* _Saved entries_:

━━━━━━

(* ----------------------------------------------------------------- *)
(** ** The application: between the two size limits *)

(** X20. A video larger than 50 MB and at most 75 MB is accepted by file
    selection and refused by the analysis: whatever the service would
    answer, selecting it and pressing "Analyze" ends on the error screen
    with the 50 MB message, and neither the file is read nor the service
    called. *)
Theorem between_the_limits_always_fails
    (w : World) (f : File) (s : Model) :
  truthy_string (API_KEY w) = true ->
  startsWith (file_type f) "video/" = true ->
  (50 * 1024 * 1024 < file_size f)%Z ->
  (file_size f <= 75 * 1024 * 1024)%Z ->
  appState s = UPLOAD ->
  let s1 := validateAndSetFile f s in
  let s2 := startAnalysis s1 in
  let s3 := startAnalysis_resume (snd (analyzeVideoWithGemini w f)) s2 in
  step s (SelectFile f) s1 /\ step s1 ClickAnalyze s2
  /\ step s2 (AnalysisSettled w) s3
  /\ file s1 = Some f
  /\ fst (analyzeVideoWithGemini w f) = []
  /\ appState s3 = ERROR
  /\ errorMsg s3 = "File size exceeds 50MB limit. Please use a smaller video.".
Proof.
  intros Hkey Htype Hbig Hfit Hup s1 s2 s3.
  assert (E1 : s1 = setErrorMsg ""
            (setVideoUrl (fst (createObjectURL (setFile (Some f) s)))
               (snd (createObjectURL (setFile (Some f) s))))).
  { unfold s1, validateAndSetFile, App.maxSize. rewrite Htype. cbn [negb].
    now rewrite gtb_false. }
  assert (Ea : analyzeVideoWithGemini w f =
            ([],
             Threw "File size exceeds 50MB limit. Please use a smaller video.")).
  { unfold analyzeVideoWithGemini, GeminiService.maxSize.
    rewrite Hkey, Htype. cbn [negb]. rewrite gtb_true by lia. reflexivity. }
  assert (E2 : s2 = set_pending (Some f) (setAppState ANALYZING s1)).
  { unfold s2, startAnalysis. now rewrite E1. }
  split; [now apply step_select|].
  split; [apply step_analyze; unfold s1;
          now rewrite validateAndSetFile_appState|].
  split; [apply step_settled; rewrite E2; reflexivity|].
  split; [now rewrite E1|].
  split; [now rewrite Ea|].
  unfold s3. rewrite Ea. split; reflexivity.
Qed.

Lemma between_the_limits_always_fails_witness :
  appState sample_error = ERROR /\
  errorMsg sample_error =
    "File size exceeds 50MB limit. Please use a smaller video.".
Proof.
  destruct (@between_the_limits_always_fails sample_world sixty_megabytes
              App.initial eq_refl eq_refl) as (_ & _ & _ & _ & _ & H1 & H2).
  - vm_compute; reflexivity.
  - vm_compute; discriminate.
  - reflexivity.
  - split; [exact H1 | exact H2].
Defined.

(* ----------------------------------------------------------------- *)
(** ** The application and the player: seek requests *)

Lemma no_request_outside_results s :
  reachable s -> appState s <> RESULTS -> seekToRequest s = None.
Proof.
  induction 1 as [|s e s' Hs IH Hstep]; [reflexivity|].
  destruct Hstep as [s f H|s H|s H Hf|s w f H Hp|s H|s sec now H|s f H|s u H
                    |s H|s H].
  - rewrite validateAndSetFile_appState.
    destruct (validateAndSetFile_keeps f s) as (_ & -> & _). exact IH.
  - intros _. unfold startAnalysis. destruct (file s); cbn;
      apply IH; rewrite H; discriminate.
  - reflexivity.
  - intros _. unfold startAnalysis_resume. destruct (snd _); cbn;
      apply IH; rewrite H; discriminate.
  - reflexivity.
  - cbn. rewrite H. now intros [].
  - cbn. rewrite H. now intros [].
  - destruct u; cbn; rewrite H; now intros [].
  - reflexivity.
  - intros _. cbn. apply IH. rewrite H. discriminate.
Qed.

(** X21. A seek request exists only on the results screen. So whenever
    the application enters the results screen, the player is mounted
    without a request: it attaches a fresh element and starts neither a
    seek nor playback. No request of an earlier analysis is carried over. *)
Theorem results_screen_opens_without_request
    (s s' : Model) (e : event) (allowed : bool) :
  reachable s ->
  step s e s' ->
  appState s <> RESULTS ->
  appState s' = RESULTS ->
  seekToRequest s' = None
  /\ commit allowed (seekToRequest s') VideoPlayer.initial =
     mkPlayer (Some fresh_element) false false (Num 0) false (Some None).
Proof.
  intros Hs Hstep Hbefore Hafter.
  assert (E : seekToRequest s' = None).
  { pose proof (no_request_outside_results Hs Hbefore) as Hnone.
    destruct Hstep as [s f H|s H|s H Hf|s w f H Hp|s H|s sec now H|s f H|s u H
                      |s H|s H]; try (now elim Hbefore); try discriminate.
    - now destruct (validateAndSetFile_keeps f s) as (_ & -> & _).
    - unfold startAnalysis. now destruct (file s).
    - unfold startAnalysis_resume. now destruct (snd _). }
  split; [exact E|]. now rewrite E.
Qed.

Lemma results_screen_opens_without_request_witness :
  seekToRequest sample_results = None.
Proof.
  apply (@results_screen_opens_without_request sample_analyzing
           sample_results (AnalysisSettled sample_world) true
           sample_analyzing_reachable).
  - apply (@step_settled sample_analyzing sample_world sample_file);
      reflexivity.
  - discriminate.
  - reflexivity.
Defined.

(** X22. Every click on an incident row makes the player seek, also a
    second click on the same row: for a player that has committed the
    current request of a reachable state, the commit that follows a click
    moves the element to the clicked second (as the element clamps it),
    shows the playing state, and leaves the element playing whenever the
    platform lets it play. *)
Theorem every_click_seeks
    (s : Model) (p : Player) (el : MediaElement)
    (seconds now : Z) (allowed : bool) :
  reachable s ->
  videoRef p = Some el ->
  committed_seekTo p = Some (seekToRequest s) ->
  let p' := commit allowed (seekToRequest (onIncidentClick seconds now s)) p in
  exists el',
    videoRef p' = Some el' /\
    el_currentTime el' =
      el_currentTime (set_currentTime (inject_Z seconds) el) /\
    isPlaying p' = true /\
    (allowed = true -> el_paused el' = false) /\
    (el_paused el = false -> el_paused el' = false).
Proof.
  intros Hs Hv Hc p'.
  pose proof (click_is_always_due seconds now Hs) as Hdue.
  unfold p', commit, effect_due. rewrite Hv, Hc, Hdue. cbn [negb].
  cbn [onIncidentClick new_object seekToRequest setSeekToRequest].
  unfold seekTo_effect. rewrite Hv. cbn [seek_time].
  rewrite set_currentTime_paused.
  destruct (el_paused el) eqn:Hp; cbn.
  - eexists. split; [reflexivity|]. unfold play.
    destruct allowed; cbn; repeat split; auto;
      try discriminate; now rewrite set_currentTime_paused.
  - eexists. split; [reflexivity|].
    repeat split; auto; now rewrite set_currentTime_paused.
Qed.

Lemma every_click_seeks_witness :
  exists el',
    videoRef (commit true
                (seekToRequest (onIncidentClick 5 1000 sample_results))
                (commit true None player_at_10)) = Some el' /\
    el_currentTime el' = inject_Z 5.
Proof.
  destruct (@every_click_seeks sample_results (commit true None player_at_10)
              (mkMedia (clamp 100 10) (Num 100) true false) 5 1000 true
              sample_results_reachable eq_refl eq_refl)
    as (el' & Hv & Ht & _).
  exists el'. split; [exact Hv | exact Ht].
Defined.

(* ----------------------------------------------------------------- *)
(** ** The application: object URLs *)



(* ----------------------------------------------------------------- *)
(** ** The table and the player together *)

(** X24. Once the player has handled the metadata event of a video of
    positive duration, the slider ranges over the video: its maximum is the
    duration. Moving it to a value of its range then puts the element
    exactly there, the application is told that value at once, and the
    next time-update event reports the same position again. *)
Theorem scrub_moves_element_to_slider_value
    (p : Player) (el : MediaElement) (dur time : Q) (s : Model) :
  videoRef p = Some el ->
  el_duration el = Num dur ->
  duration p = Num dur ->
  (0 < dur)%Q ->
  (0 <= time)%Q -> (time <= range_max (duration p))%Q ->
  let scrubbed := handleSeek time p in
  let updated := handleTimeUpdate (fst scrubbed) in
  range_max (duration p) = dur
  /\ currentVideoTime (fold_left (fun m u => deliver u m) (snd scrubbed) s)
     = time
  /\ (exists t,
        position (fst scrubbed) = Some t /\ (t == time)%Q /\
        currentVideoTime
          (fold_left (fun m u => deliver u m)
             (snd scrubbed ++ snd updated) s) = t).
Proof.
  intros Hv Hd Hstate Hpos H0 Hmax.
  assert (Hrange : range_max (duration p) = dur).
  { rewrite Hstate. unfold range_max.
    now rewrite (Qeq_bool_false_of_pos Hpos). }
  rewrite Hrange in Hmax. cbv zeta.
  unfold handleSeek, handleTimeUpdate, position.
  rewrite Hv. cbn. unfold set_currentTime. rewrite Hd. cbn.
  split; [exact Hrange|]. split; [reflexivity|].
  eexists. split; [reflexivity|]. split; [|reflexivity].
  now apply clamp_inside.
Qed.

Lemma scrub_moves_element_to_slider_value_witness :
  exists t,
    position (fst (handleSeek 50 player_ready)) = Some t /\ (t == 50)%Q.
Proof.
  destruct (@scrub_moves_element_to_slider_value player_ready
              (mkMedia 0 (Num 100) true false) 100 50 sample_results
              eq_refl eq_refl eq_refl) as (_ & _ & t & Ht & Heq & _).
  - reflexivity.
  - vm_compute; discriminate.
  - vm_compute; discriminate.
  - exists t. split; [exact Ht | exact Heq].
Defined.

Lemma near_integer_seconds a b :
  near (inject_Z (seconds a)) b = true <->
  (Z.abs (seconds a - seconds b) < 3)%Z.
Proof.
  rewrite near_within. unfold within_window, Qabs, Qlt, Qminus, Qplus,
    Qopp, inject_Z. cbn [Qnum Qden]. cbn. lia.
Qed.

(** X25. When the playback position is the second mark of an incident of
    the list, some incident is active, and it lies less than three seconds
    from that mark; it is that incident itself when no incident listed
    before it lies that close, and otherwise it is an earlier-listed one. *)
Theorem active_at_an_incident_second
    (incidents : list Incident) (inc : Incident) :
  In inc incidents ->
  exists a,
    activeIncident incidents (inject_Z (seconds inc)) = Some a /\
    In a incidents /\
    (Z.abs (seconds inc - seconds a) < 3)%Z /\
    (forall before after,
       incidents = before ++ inc :: after ->
       (forall x, In x before -> (3 <= Z.abs (seconds inc - seconds x))%Z) ->
       a = inc).
Proof.
  intros Hin. unfold activeIncident.
  destruct (find (near (inject_Z (seconds inc))) incidents) as [a|] eqn:E.
  - exists a. apply find_some in E as Hfound. destruct Hfound as [Ha Hnear].
    split; [reflexivity|]. split; [exact Ha|].
    split; [now apply near_integer_seconds|].
    intros before after Hsplit Hfar.
    assert (Hinc : find (near (inject_Z (seconds inc))) incidents = Some inc).
    { apply find_first. exists before, after. split; [exact Hsplit|]. split.
      - apply near_integer_seconds. rewrite Z.sub_diag. reflexivity.
      - intros x Hx. destruct (near (inject_Z (seconds inc)) x) eqn:Hn; auto.
        apply near_integer_seconds in Hn. specialize (Hfar x Hx). lia. }
    congruence.
  - exfalso. apply (find_none _ _ E) in Hin.
    assert (near (inject_Z (seconds inc)) inc = true)
      by (apply near_integer_seconds; rewrite Z.sub_diag; reflexivity).
    congruence.
Qed.

Lemma active_at_an_incident_second_witness :
  exists a,
    activeIncident
      [mkIncident "inc-0-7" "00:29" 29 LOW "a";
       mkIncident "inc-1-7" "00:30" 30 HIGH "b"] (inject_Z 30) = Some a /\
    (Z.abs (30 - seconds a) < 3)%Z.
Proof.
  destruct (@active_at_an_incident_second
              [mkIncident "inc-0-7" "00:29" 29 LOW "a";
               mkIncident "inc-1-7" "00:30" 30 HIGH "b"]
              (mkIncident "inc-1-7" "00:30" 30 HIGH "b"))
    as (a & Ha & _ & Hd & _).
  - right. now left.
  - exists a. split; [exact Ha | exact Hd].
Defined.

━━━━━━

* _Task brief_: Repeat, exactly as they stand above, the lines from the line with "Hstate. unfold range_max." to the line with "near (inject_Z (seconds a)) b = true <->", both lines included.

* _Solution below_:
  { rewrite Hstate. unfold range_max.
    now rewrite (Qeq_bool_false_of_pos Hpos). }
  rewrite Hrange in Hmax. cbv zeta.
  unfold handleSeek, handleTimeUpdate, position.
  rewrite Hv. cbn. unfold set_currentTime. rewrite Hd. cbn.
  split; [exact Hrange|]. split; [reflexivity|].
  eexists. split; [reflexivity|]. split; [|reflexivity].
  now apply clamp_inside.
Qed.

Lemma scrub_moves_element_to_slider_value_witness :
  exists t,
    position (fst (handleSeek 50 player_ready)) = Some t /\ (t == 50)%Q.
Proof.
  destruct (@scrub_moves_element_to_slider_value player_ready
              (mkMedia 0 (Num 100) true false) 100 50 sample_results
              eq_refl eq_refl eq_refl) as (_ & _ & t & Ht & Heq & _).
  - reflexivity.
  - vm_compute; discriminate.
  - vm_compute; discriminate.
  - exists t. split; [exact Ht | exact Heq].
Defined.

Lemma near_integer_seconds a b :
  near (inject_Z (seconds a)) b = true <->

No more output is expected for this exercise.